Another smallholder rose-Buckyjavier. He had bright little blue eyes in a small head that seemed to slope back from his goatee'd chin. "What if we left for awhile?" he asked. "What if we took our children and went back west? All the way to the west branch of the Big River, mayhap?"

There was a moment of considering silence at this bold idea. The west branch of the Whye was almost all the way back to Mid-World… where, according to Andy, a great palace of green glass had lately appeared and even more lately disappeared again. Tian was about to respond himself when Eben Took, the storekeeper, did it for him. Tian was relieved. He hoped to be silent as long as possible. When they were talked out, he'd tell them what was left.

"Are ye mad?" Eben asked. "Wolves'd come in, see us gone, and burn all to the ground-farms and ranches, crops and stores, root and branch. What would we come back to?"

"And what if they came after us?" Jorge Estrada chimed in. "Do'ee think we'd be hard to follow, for such as the Wolves? They'd burn us out as Took says, ride our backtrail, and take the kiddies anyway!"

Louder agreement. The stomp of shor'boots on the plain pine floorboards. And a few cries of Hear him, hear him!

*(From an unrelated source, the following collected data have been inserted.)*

(* ===== verification/Vmain.v ===== *)
(** * Vmain: the hypervisor starts

    Models src/src/subsys/twanvisor/vmain.c: the static data, [vkernel_init],
    [root_partition_init], [vper_cpu_data_init], [root_vcpu_init],
    [__do_virtualise_core] and [__start_twanvisor], with the descriptors of
    segments and interrupts they build and read.  What is detected of a
    processor is in Vdetect.

    Each processor is virtualised in turn, as [ipi_run_func] with [wait] does;
    a processor's registers, the answers of its VMX instructions and the
    addresses of the program are parameters.  Where the processor is launched
    the code goes on as the root's guest.

    The main theorem is that the start establishes what the theorems about the
    running hypervisor assume: the consistency of table, routes and ids, a
    root vcpu running on each processor, and nothing locked. *)

From S2P Require Import Prelude Std Bmp Dq DeltaChain SchedDsa Twan VschedDsa Vpartition Vutils.
From S2P Require Import Vrecovery Vsched Vemu Vcreate Vcalls Vtimers Vcreation Venter Visr Vinfo Vexit.
From S2P Require Import Vroutes Vconfine Vmcs Vboot Vdetect.
From coqutil Require Import Datatypes.RecordSetters.
From Stdlib Require Import ZArith Lia Bool.
From stdpp Require Import base gmap list numbers sets.

Local Open Scope Z_scope.

(** ** Descriptors *)

(** [struct gdt_descriptor64], as far as it is set and read. *)
Record gdt_descriptor64 := GdtDescriptor64 {
  limit_low : Z; base_low : Z; base_mid : Z; segment_type : Z; descriptor_type : Z; present : bool;
  limit_high : Z; base_high : Z;
  base_upper : Z;
}.
Definition TSS_AVAILABLE : Z := 0x9.
Definition TSS_BUSY : Z := 0xb.

Definition tss_descriptor (tss_base tss_limit : Z) : gdt_descriptor64 :=
  {| base_low := Z.land tss_base 0xffff; base_mid := Z.land (Z.shiftr tss_base 16) 0xff;
     base_high := Z.land (Z.shiftr tss_base 24) 0xff; base_upper := wrap 32 (Z.shiftr tss_base 32);
     limit_low := Z.land tss_limit 0xffff; limit_high := wrap 4 (Z.shiftr tss_limit 16);
     present := true; segment_type := TSS_AVAILABLE; descriptor_type := 0 |}.

(** A value of 32 bits as an int, widened to 64. *)
Definition sext32 (x : Z) : Z := if Z.testbit x 31 then x + (2 ^ 64 - 2 ^ 32) else x.

(** [__segment_base]; [base_high << 24] is an int. *)
Definition __segment_base (desc : gdt_descriptor64) : Z :=
  if negb (present desc) then 0 else
  let base := sext32 (Z.lor (Z.lor (Z.shiftl (base_high desc) 24) (Z.shiftl (base_mid desc) 16)) (base_low desc)) in
  if (descriptor_type desc =? 0) &&
     ((segment_type desc =? TSS_AVAILABLE) || (segment_type desc =? TSS_BUSY))
  then Z.lor base (Z.shiftl (base_upper desc) 32) else base.

(** [struct idt_descriptor64] *)
Record idt_descriptor64 := IdtDescriptor64 {
  offset_low : Z; selector : Z; ist : Z; gate_type : Z; gate_present : bool;
  offset_mid : Z; offset_high : Z;
}.
Definition INTERRUPT_GATE64 : Z := 0xe.
Definition VIST_NMI : Z := 1.
Definition VIST_DF : Z := 2.
Definition VIST_MCE : Z := 3.
Definition VIST_NORMAL : Z := 4.

Definition ist_entry (i : Z) : Z :=
  if i =? NMI then VIST_NMI else if i =? DOUBLE_FAULT then VIST_DF
  else if i =? MACHINE_CHECK then VIST_MCE else VIST_NORMAL.
Definition idt_gate (i entry : Z) : idt_descriptor64 :=
  {| ist := ist_entry i; gate_type := INTERRUPT_GATE64; gate_present := true; selector := VKERNEL_CS;
     offset_low := Z.land entry 0xffff; offset_mid := Z.land (Z.shiftr entry 16) 0xffff;
     offset_high := wrap 32 (Z.shiftr entry 32) |}.
(** Where the processor goes through a gate. *)
Definition gate_offset (g : idt_descriptor64) : Z :=
  offset_low g + Z.shiftl (offset_mid g) 16 + Z.shiftl (offset_high g) 32.

(** ** The state *)

(** [struct per_cpu] of the kernel, as far as it is read and set here. *)
Record kcpu := Kcpu {
  k_enabled : bool; k_vmx : bool; k_bsp : bool;
  k_lapic_id : Z; k_acpi_uid : Z; k_thread_id : Z; k_core_id : Z; k_pkg_id : Z;
  k_physical_processor_id : Z;
  k_available_vectors : bmp256;
  k_num_vtimers : Z; k_vtimer_period_fs : Z; k_vtimer_frequency_hz : Z;
  k_vsched_timer_period_fs : Z; k_vsched_timer_frequency_hz : Z;
  k_nmis_as_normal : bool;
}.

(** The rest of [struct vper_cpu]. *)
Record vper_data := VperData {
  d_processor_id : Z; d_lapic_id : Z; d_acpi_uid : Z; d_thread_id : Z; d_core_id : Z; d_pkg_id : Z;
  d_bsp : bool;
  ist1 : Z; ist2 : Z; ist3 : Z; ist4 : Z;
  d_tr : Z; d_cs_desc : Z; d_ds_desc : Z; d_tss_desc : gdt_descriptor64;
  d_gdtr_base : Z; d_gdtr_limit : Z;
  d_flags : option vper_flags;
  d_freq : option frequencies;
  d_vmxon_revision : Z;
}.
Definition VKERNEL_TR : Z := Z.shiftl 3 3.
Definition VKERNEL_CS_DESC : Z := 0x00af9a000000ffff.
Definition VKERNEL_DS_DESC : Z := 0x00af92000000ffff.

Record vmain := Vmain {
  v_boot : boot;
  v_lapic : gmap Z (gmap Z Z);         (* the registers of the local APICs *)
  v_percpu : gmap Z vper_data;
  v_kcpu : gmap Z kcpu;                (* by physical processor *)
  v_bsp : Z;
  v_idt : list idt_descriptor64;
  v_idtr_limit : Z;
  v_started : option (Z * Z);          (* the kernel's num_physical_processors and vid *)
}.

(** What a processor answers. *)
Record machine := Machine {
  mc_cpuid : Z → Z → regs4;
  mc_rdmsr : Z → Z;
  mc_measured : measured;
  mc_cr0 : Z; mc_cr3 : Z; mc_cr4 : Z; mc_cr8 : Z; mc_dr7 : Z;
  mc_cs : Z; mc_ds : Z; mc_ss : Z; mc_es : Z; mc_fs : Z; mc_gs : Z; mc_tr : Z; mc_ldtr : Z;
  mc_gdtr_base : Z; mc_gdtr_limit : Z; mc_idtr_base : Z; mc_idtr_limit : Z;
  mc_gdt : Z → gdt_descriptor64;       (* by index *)
  mc_lsl : Z → Z; mc_lar : Z → Z;      (* limit and access rights of a selector *)
  mc_rip : Z; mc_rsp : Z; mc_rflags : Z;  (* where __virtualise_core was called *)
  vmxon_ok : bool; vmlaunch_ok : bool;
}.

(** The addresses of the program's parts. *)
Record layout := Layout {
  at_vkernel : Z; at_percpu : Z → Z; at_tss : Z → Z; at_descs : Z → Z; at_idt : Z;
  at_vexit : Z; at_idle_loop : Z; at_visr : Z → Z;
  top_nmi : Z → Z; top_df : Z → Z; top_mce : Z → Z; top_int : Z → Z;
  top_idle : Z → Z; top_vexit : Z → Z;
  phys_vmcs : Z → Z; phys_io_a : Z → Z; phys_io_b : Z → Z; phys_msr : Z → Z;
  reset_fp_context : Z;
}.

"Besides," Neil Faraday said, standing and holding his vast and filthy sombrero in front of him, "they never steal all our children." He spoke in a frightened let's-be-reasonable tone that set Tian's teeth on edge. It was this counsel he feared above all others. Its deadly-false call to reason.

One of the Manni, this one younger and beardless, uttered a sharp and contemptuous laugh. "Ah, one saved out of every two! And that make it all right, does it? God bless thee!" He might have said more, but Henchick clamped a gnarled hand on the young man's arm. The young one said no more, but he didn't lower his head submissively, either. His eyes were hot, his lips a thin white line.